Daraus folgt, dass auch die Zustellung einer – wie hier kraft der rechtzeitigen Berufungsanmeldung – unzulässigen gekürzten Urteilsausfertigung die vierwöchige Berufungsfrist nach § 464 ZPO auslöst.
Das Berufungsgericht hat jedoch nicht berücksichtigt, dass das Erstgericht noch innerhalb der Berufungsfrist seinen Fehler erkannte und den (rechtskräftig gewordenen) Beschluss vom 31. 3. 2022, womit es die gekürzte Urteilsausfertigung für unwirksam erklärte, fasste und beiden Parteien zustellte.
Für diesen Beschluss fehlt zwar eine Rechtsgrundlage. Überdies erkannte der Erstrichter auch die dargestellte Rechtslage nicht, wenn er in der Begründung davon ausging, die Zustellung der gekürzten Urteilsausfertigung sei unwirksam. Dennoch ist ungeachtet der „Deklarativfeststellung“ der Entscheidungswille des Erstgerichts, die Zustellung der gekürzten Urteilsausfertigung als verfehlt mit Wirksamkeit gegenüber den Parteien für prozessual unbeachtlich zu erklären, eindeutig.

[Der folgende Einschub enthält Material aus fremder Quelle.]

Lemma full_log_push k ws : full_log (set_waiting k (b_waiting (co_bat k) ++ ws)) = full_log k ++ ws.
Proof. unfold full_log. cbn. by rewrite app_assoc. Qed.

Lemma rline_push k ds : signed ds = signed k -> 
  forall pcs, k_decided (co_cps ds) = k_decided (co_cps k) ++ pcs -> rline ds = rline k ++ pcs.
Proof. intros Hs pcs Hd. unfold rline. by rewrite Hs, Hd, app_assoc. Qed.

Lemma sched_core_outcome s1 s2 l b : sched_core s1 = sched_core s2 ->
  sched_core (record_outcome s1 l b) = sched_core (record_outcome s2 l b).
Proof. unfold sched_core, record_outcome, sc_slots. cbn. intros [= -> -> -> -> ->]. done. Qed.

Lemma set_timestamp_lock k1 k2 t : lock k1 k2 -> lock (set_timestamp k1 t) (set_timestamp k2 t).
Proof. intros []. by split. Qed.

Lemma push_block_lock a t n bs k1 k2 : lock k1 k2 -> lock (push_block a t n k1 bs) (push_block a t n k2 bs).
Proof.
  intros []. split; try done.
  - cbn. by rewrite lk_height0.
  - unfold push_block, full_log in *. cbn. by rewrite !app_assoc, lk_log0, lk_height0.
Qed.

Lemma commit_blocks_lock a t h released k1 k2 : lock k1 k2 ->
  lock (commit_blocks k1 a t h released) (commit_blocks k2 a t h released).
Proof.
  unfold commit_blocks. destruct (existsb _ _); [|done].
  generalize (block_chunks released MAX_TRANSACTIONS_PER_BLOCK) as chunks. intros chunks. revert k1 k2.
  induction chunks as [|bs chunks IH]; intros k1 k2 H; cbn [foldl]; [done|]. by apply IH, push_block_lock.
Qed.

Lemma collect_garbage_lock k1 k2 r : lock k1 k2 -> lock (collect_garbage k1 r) (collect_garbage k2 r).
Proof.
  intros Hk. pose proof Hk as []. unfold collect_garbage. rewrite lk_cfg0.
  destruct (checked_sub _ _) as [floor|]; [|done]. rewrite lk_floor0.
  destruct (N.leb_spec floor (dag_floor (x_dag (co_verts k2)))) as [|Hf]; [done|]. split; try done.
  - cbn. by rewrite lk_ordered0.
  - unfold collect_vertices.
    pose proof (prune_floor (x_dag (co_verts k1)) floor) as H1. pose proof (prune_floor (x_dag (co_verts k2)) floor) as H2.
    destruct (dag_prune_below (x_dag (co_verts k1)) floor), (dag_prune_below (x_dag (co_verts k2)) floor).
    cbn in *. congruence.
Qed.

Lemma pass_slot_lock k1 k2 s : lock k1 k2 -> lock (pass_slot k1 s) (pass_slot k2 s).
Proof.
  intros []. split; try done. cbn. pose proof lk_sched0 as H. unfold sched_core in H. injection H as _ _ _ -> _. done.
Qed.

Hier beseitigte der Beschluss des Erstgerichts vom 31. 3. 2022 die Wirksamkeit der Zustellung der gekürzten Urteilsausfertigung, was vom Berufungsgericht aufgrund der Rechtskraft dieses Beschlusses nicht mehr überprüft werden durfte. Die Berufungsfrist begann daher mit Zustellung der ungekürzten Urteilsausfertigung am 1. 6. 2022, weshalb die am 28. 6. 2022 eingebrachte Berufung rechtzeitig war.
Somit erweist sich die Beurteilung des Berufungsgerichts, die Berufung sei verspätet, als unzutreffend, weshalb der angefochtene Beschluss ersatzlos aufzuheben und dem Berufungsgericht die Sachentscheidung über die Berufung aufzutragen war. Die im angefochtenen Beschluss obiter gemachten Ausführungen zur Sache reichen schon deshalb nicht aus, weil das Berufungsgericht selbst zugesteht, dies „ohne eingehende und abschließende Erörterung“ zu bemerken.